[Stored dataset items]
Segment Open
(** * ClickUp budget alerts: the alert evaluation pipeline

    A shallow embedding of the API client ([electron/services/clickupClient.ts]),
    the entry aggregator ([electron/services/alertEngine.ts]), the refresh
    orchestrator ([electron/services/refreshAlerts.ts]) and the batch
    coordinator ([electron/main.ts]), with the properties the specification
    states about them; then further properties of the same code, of the
    lookups of the client ([getTeamMemberIds], [getTasks]), of the alert
    handlers of [electron/main.ts], of the store ([electron/services/storage.ts])
    and of the dashboard summary ([src/utils.ts]).

    Conventions of the embedding.
    - A JavaScript [number] is an IEEE double in the source.  A finite
      number is embedded as the rational ([Q]) that it denotes, and rationals
      are compared with [==].  [Math.round x] is [floor (x + 1/2)].
    - The arithmetic of the entry aggregator is embedded twice.  [Double]
      has the operations of the source in binary64 (every sum, difference,
      product and quotient rounded to nearest, ties to even, with subnormal
      numbers, infinities and [NaN]); the numbers of a snapshot are those of
      [Double.buildSnapshot].  [roundHours], [sumHours] and [buildSnapshot]
      outside [Double] are the same expressions without the rounding of
      binary64; the orchestrator is written over them, and what is proved
      of their numbers are facts of order and sign that the rounding keeps.
    - Asynchronous code is sequential state passing over a provider state:
      every [await] in the modelled functions is awaited before the next
      statement runs.
    - An exception is a value of type [Exn]; a function that may throw
      returns a [Completion].
    - The state file of [storage.ts] is a record, with two flags that say
      whether the file system lets it be read and written. *)

From Stdlib Require Import QArith Qabs Qround Qpower ZArith Lia Lqa Floats.
From Stdlib Require Import Ascii String DecimalString Sorted.
From stdpp Require Import gmap strings list.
Segment Closed
● TASK GOAL: Copy word for word the stretch of entries above from the line that has "handlers of [electron/main.ts], of" through the line that has "every [await] in", both ends included, and nothing outside it.

● RESPONSE TO THIS TASK:
    handlers of [electron/main.ts], of the store ([electron/services/storage.ts])
    and of the dashboard summary ([src/utils.ts]).

    Conventions of the embedding.
    - A JavaScript [number] is an IEEE double in the source.  A finite
      number is embedded as the rational ([Q]) that it denotes, and rationals
      are compared with [==].  [Math.round x] is [floor (x + 1/2)].
    - The arithmetic of the entry aggregator is embedded twice.  [Double]
      has the operations of the source in binary64 (every sum, difference,
      product and quotient rounded to nearest, ties to even, with subnormal
      numbers, infinities and [NaN]); the numbers of a snapshot are those of
      [Double.buildSnapshot].  [roundHours], [sumHours] and [buildSnapshot]
      outside [Double] are the same expressions without the rounding of
      binary64; the orchestrator is written over them, and what is proved
      of their numbers are facts of order and sign that the rounding keeps.
    - Asynchronous code is sequential state passing over a provider state:
      every [await] in the modelled functions is awaited before the next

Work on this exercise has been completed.